Il ne s’agit pas non plus de se complaire dans un autoritarisme stérile du pouvoir, et de voir dériver sans réagir  la société vers un fatalisme religieux mais de se frayer un chemin vers plus de liberté,  de justice et de dignité dans un monde sans état d’âme en perpétuelle évolution où le fort du moment impose sa solution au plus faible. Dire que la forme étatique moderne ne peut avoir de légitimité aux yeux du monde arabe et musulman revient à reconnaître l’incapacité des dirigeants arabes à répondre aux problèmes et aux aspirations des populations dans un cadre étatique stricto sensu.

L’Etat postcolonial se trouve désigné du doigt comme étant responsable de la misère croissante qui frappe la majorité de la population et son incapacité à faire une place à la jeunesse dans le système politique et économique.. La tâche principale d’un gouvernement est d’empêcher qu’une population qui a goûté à la sécurité, au confort et à la facilité de sombrer dans la peur, la famine et le chaos.
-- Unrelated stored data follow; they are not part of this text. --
(** * redash-mcp: the Redash API client

    A shallow embedding of the class [RedashClient] (module [redashClient],
    lines 2825-3797 of [src/index.ts]): header construction, the partial-update
    body of [updateQuery], the archive/delete operations and the
    query-execution bridge ([executeQuery], [executeAdhocQuery],
    [pollQueryResults]).

    Conventions of the embedding.
    - A JavaScript value decoded from (or sent as) a JSON body is a [json];
      numbers are integers ([Z]), objects are finite maps from property names
      to values ([gmap string json]).  A safe integer ([safe_integer]) is the
      JavaScript number of that value; a larger one stands for the double
      nearest to it, which is also how it prints.
    - A string is the UTF-8 encoding of the JavaScript string, one [ascii]
      per byte.  The characters the code searches for are ASCII, so that
      splitting, slicing and prefix tests agree with the code's.
    - [async] methods run in the monad [M]: a state monad over the [world]
      (wall clock and log of HTTP requests sent) with exceptions.  The remote
      service and the timers are a [backend], a parameter of every method;
      [JSON.parse] and [JSON.stringify] are parameters too.
    - The [while] loop of [pollQueryResults] is a [Fixpoint] on a fuel
      argument; [OutOfFuel] is not a JavaScript outcome, and the theorems about
      results show that enough fuel yields [Return] or [Throw].
    - Logging ([logger], [console]) is left out, except where building the
      text to log can throw: a template literal that reads a property of, or
      converts to a string, a value that came from the remote service. *)

From Stdlib Require Import ZArith String Ascii List Lia DecimalString.
From stdpp Require Import base gmap strings list.

#[local] Set Warnings "-register-all".
#[local] Open Scope Z_scope.

(** ** JavaScript values and strings *)

Module Js.

Inductive json : Type :=
| JUndefined
| JNull
| JBool (b : bool)
| JNum (n : Z)
| JStr (s : string)
| JArr (xs : list json)
| JObj (m : gmap string json).

(** [if (v)], [v || w], [!v]: the falsy values are [undefined], [null],
    [false], [0] and the empty string. *)
Definition truthy (v : json) : bool :=
  match v with
  | JUndefined | JNull => false
  | JBool b => b
  | JNum n => negb (n =? 0)
  | JStr s => negb (String.eqb s EmptyString)
  | JArr _ | JObj _ => true
  end.

(** [a || b] *)
Definition or_else (a b : json) : json := if truthy a then a else b.

(** [v === undefined || v === null] *)
Definition nullish (v : json) : bool :=
  match v with
  | JUndefined | JNull => true
  | _ => false
  end.

(** [v === undefined] *)
Definition is_undefined (v : json) : bool :=
  match v with
  | JUndefined => true
  | _ => false
  end.

(** [v === n] for a number literal [n]: strict equality, no coercion. *)
Definition strict_eq_num (v : json) (n : Z) : bool :=
  match v with
  | JNum m => m =? n
  | _ => false
  end.

(** [v.k] on a value that is neither [undefined] nor [null]: the own property
    of an object, [undefined] otherwise.  (Accurate for the property names the
    client reads, none of which is defined on a built-in prototype.) *)
Definition field (k : string) (v : json) : json :=
  match v with
  | JObj m => default JUndefined (m !! k)
  | _ => JUndefined
  end.

(** [v?.k] *)
Definition opt_field (k : string) (v : json) : json :=
  if nullish v then JUndefined else field k v.

(** [Number.MAX_SAFE_INTEGER], and [Number.isSafeInteger(n)]. *)
Definition MAX_SAFE_INTEGER : Z := 9007199254740991.
Definition safe_integer (n : Z) : Prop := - MAX_SAFE_INTEGER <= n <= MAX_SAFE_INTEGER.

(** The decimal digits of an integer, with [-] before a negative one. *)
Definition decimal (n : Z) : string := NilZero.string_of_int (Z.to_int n).

(** The double nearest to a positive integer [v] (ties go to the even
    significand): the JavaScript number that [v] stands for. *)
Definition nearest_double (v : Z) : Z :=
  let bits := Z.log2 v + 1 in
  if bits <=? 53 then v
  else
    let shift := bits - 53 in
    let q := Z.shiftr v shift in
    let r := v - Z.shiftl q shift in
    let half := Z.shiftl 1 (shift - 1) in
    let q := if (half <? r) || (r =? half) && Z.odd q then q + 1 else q in
    Z.shiftl q shift.

(** [Number::toString] on a double [x] beyond the safe integers.  The digits
    printed are those of the least number of digits [k] for which some [s] of
    [k] digits and some [m] give [s * 10 ^ m] that reads back as [x]; among
    several such [s], the one nearest to [x], and the even one of two.  [D] is
    the number of digits of [x]. *)
Definition shortest_candidates (x D k : Z) : list (Z * Z) :=
  m ← [D - k; D - k + 1];
  s ← [x / 10 ^ m; x / 10 ^ m + 1];
  if (0 <=? m) && (10 ^ (k - 1) <=? s) && (s <? 10 ^ k)
     && (nearest_double (s * 10 ^ m) =? x)
  then [(s, m)] else [].

Definition closer (x : Z) (a b : Z * Z) : Z * Z :=
  let da := Z.abs (a.1 * 10 ^ a.2 - x) in
  let db := Z.abs (b.1 * 10 ^ b.2 - x) in
  if (da <? db) || (da =? db) && Z.even a.1 then a else b.

Fixpoint shortest (x D : Z) (ks : list Z) : Z * Z :=
  match ks with
  | [] => (x, 0)
  | k :: ks' =>
      match shortest_candidates x D k with
      | [] => shortest x D ks'
      | c :: cs => foldl (closer x) c cs
      end
  end.

Fixpoint zeros (n : nat) : string :=
  match n with
  | O => EmptyString
  | S n' => String "0" (zeros n')
  end.

(** The digits and then zeros up to 21 digits; the exponent form beyond. *)
Definition string_of_double (x : Z) : string :=
  let D := Z.of_nat (String.length (decimal x)) in
  let '(s, m) := shortest x D (Z.of_nat <$> seq 1 17) in
  let k := Z.of_nat (String.length (decimal s)) in
  let n := m + k in
  if n <=? 21 then decimal s +:+ zeros (Z.to_nat m)
  else
    match decimal s with
    | EmptyString => EmptyString
    | String d EmptyString => String d ("e+" +:+ decimal (n - 1))
    | String d ds => String d ("." +:+ ds +:+ "e+" +:+ decimal (n - 1))
    end.

(** [`${n}`] and [String(n)] for a number: all the digits of a safe integer;
    beyond, the integer stands for the double nearest to it, which prints
    with the fewest digits that read back as it, in exponent form from 1e21
    on, and as [Infinity] past the largest double. *)
Definition string_of_Z (n : Z) : string :=
  if Z.abs n <=? MAX_SAFE_INTEGER then decimal n
  else
    let x := nearest_double (Z.abs n) in
    (if n <? 0 then "-" else EmptyString) +:+
    (if 2 ^ 1024 <=? x then "Infinity" else string_of_double x).

(** Whether [String(v)], or a template literal [`${v}`], returns.  Converting
    an object calls its [toString] and then its [valueOf]: for an object that
    came out of [JSON.parse] an own property [toString] is data, not a
    function, and [valueOf] gives no primitive, so that the conversion throws
    a [TypeError]; without that property [Object.prototype.toString] answers.
    An array joins the conversions of its elements other than [null] and
    [undefined]. *)
Fixpoint converts (v : json) : bool :=
  match v with
  | JArr xs => forallb (fun x => nullish x || converts x) xs
  | JObj m => bool_decide (m !! "toString" = None)
  | _ => true
  end.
Car un faible niveau de développement et ou de modernisation n’apporterait qu’amertume et désespoir.

Il nous semble que la solution radicale et définitive à cette situation est la mobilisation interne des ressources, un contrôle politique autonome et la création d’infrastructures pour redresser la production intérieure au lieu du développement des échanges inégalitaires avec l’extérieur par des moyens politiques.

Bref, il s’agit de remédier à une productivité défaillante en renforçant la discipline du travail, en intégrant les marginaux dans la sphère productive, en reculant l’emprise de la rente spéculative sur la société et sur l’économie, en sécurisant les investisseurs locaux et en instaurant des mécanismes obligeant les gouvernants à rendre compte de leur gestion.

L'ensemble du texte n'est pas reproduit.